Novelty (muziek)

Tegenwoordig is Novelty (muziek) een onderwerp van grote relevantie en interesse voor een breed publiek. Met de vooruitgang van de technologie en de mondialisering is Novelty (muziek) een steeds aanweziger onderwerp in ons leven geworden, zowel op persoonlijk, professioneel als sociaal vlak. De meningen over Novelty (muziek) zijn gevarieerd en er wordt over gedebatteerd, waardoor de studie en het begrip ervan essentieel zijn voor het begrijpen van de wereld waarin we leven. In dit artikel zullen we verschillende perspectieven op Novelty (muziek) verkennen, waarbij we de impact, evolutie en relevantie ervan in verschillende contexten analyseren.

Novelty (letterlijk: nieuwigheid) is een overkoepelende term voor amusementsmuziek waarbij de nadruk ligt op humor en merkwaardigheid.
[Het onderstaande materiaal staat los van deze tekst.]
(** * Student-Intro-Evaluator: the scoring engine and its endpoint

    A shallow embedding of [scorer.py] (the rubric scorers and the
    aggregator [evaluate_introduction]) and of the [/evaluate] handler of
    [app.py], followed by the properties proved about them.

    Layout:
    - [Py]: the fragment of the Python runtime the two files rely on
      (exceptions, [str] methods, the [int]/[float] numeric tower with
      IEEE-754 binary64 arithmetic, [round] and fixed-point formatting);
    - [Scorer]: [scorer.py], function by function;
    - [App]: the request handler of [app.py];
    - [PyFacts], [ScorerFacts]: lemmas about the runtime fragment (the
      quotient of two ints does not overflow, exact comparisons, words and
      occurrences are bounded by the length) and about each scorer;
    - the properties of the scoring engine and of the endpoint;
    - [Dedented]: an appendix on the engine with line 144 of [scorer.py]
      moved back to the column of its function body.

    Transcripts are [string]s whose characters are read as the code points
    U+0000..U+00FF; [str.lower] and [str.isspace] are modelled on that
    range. *)

From Stdlib Require Import ZArith Lia List String Ascii Bool.
From Stdlib Require Import Floats.SpecFloat Numbers.DecimalString.
From stdpp Require Import gmap strings.
Import ListNotations.

Local Open Scope string_scope.
Local Open Scope Z_scope.

(* ===================================================================== *)
(** * The Python runtime fragment                                          *)
(* ===================================================================== *)

Module Py.

(** ** Exceptions *)

(** The exception classes that the modelled code can raise. *)
Inductive exn : Set :=
| ZeroDivisionError
| OverflowError
| ValueError
| TypeError
| AttributeError
| HTTPException    (* raised by the web framework on an unreadable body *)
| IndentationError. (* raised by the compiler on a mis-indented statement *)

(** A computation either returns or raises. *)
Inductive py (A : Type) : Type :=
| Ok (a : A)
| Raise (e : exn).
Arguments Ok {A} a.
Arguments Raise {A} e.

#[export] Instance py_ret : MRet py := fun _ a => Ok a.
#[export] Instance py_bind : MBind py := fun _ _ f c =>
  match c with
  | Ok a => f a
  | Raise e => Raise e
  end.

(** ** Strings *)

Definition code (c : ascii) : N := N_of_ascii c.

Definition in_range (lo hi n : N) : bool := ((lo <=? n) && (n <=? hi))%N.

(** [str.isspace] on one character: TAB..CR, FS..US, SPACE, NEL, NBSP. *)
Definition isspace (c : ascii) : bool :=
  let n := code c in
  in_range 9 13 n || in_range 28 32 n || (n =? 133)%N || (n =? 160)%N.

(** [str.lower] on one character: A-Z and the capital letters of the
    Latin-1 supplement (U+00C0..U+00DE without the multiplication sign). *)
Definition lower_char (c : ascii) : ascii :=
  let n := code c in
  if in_range 65 90 n || (in_range 192 222 n && negb (n =? 215)%N)
  then ascii_of_N (n + 32)
  else c.

(** [s.lower()] *)
Fixpoint lower (s : string) : string :=
  match s with
  | EmptyString => EmptyString
  | String c s' => String (lower_char c) (lower s')
  end.

(** [sub in s] *)
Fixpoint contains (sub s : string) : bool :=
  String.prefix sub s ||
  match s with
  | EmptyString => false
  | String _ s' => contains sub s'
  end.

(** [s.count(sub)]: occurrences found scanning from the left, the scan
    resuming after each occurrence.  [skip] is the number of characters of
    the last occurrence still to be passed over. *)
Fixpoint count_from (sub : string) (skip : nat) (s : string) : nat :=
  match s with
  | EmptyString =>
      match sub with EmptyString => 1%nat | _ => 0%nat end
  | String _ s' =>
      match skip with
      | S k => count_from sub k s'
      | O =>
          if String.prefix sub s
          then S (count_from sub (Nat.pred (String.length sub)) s')
          else count_from sub 0 s'
      end
  end.

Definition count (s sub : string) : nat := count_from sub 0 s.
Een noveltylied onderscheidt zich door middel van een opvallende instrumentatie, zangstijl of onderwerp, of speelt in op een eigentijdse trend.[1] Veelal betreft het een parodie op een niet-humoristisch succesnummer.

Geschiedenis

De novelty ontstond al vroeg na de uitvinding van de wasrol en kwam in zwang na de Tweede Wereldoorlog. De eerste grote novelty-muzikant was de Amerikaanse muzikant Spike Jones, die in de jaren 40 beroemd werd om zijn satirische vertolkingen van populaire liederen.[2]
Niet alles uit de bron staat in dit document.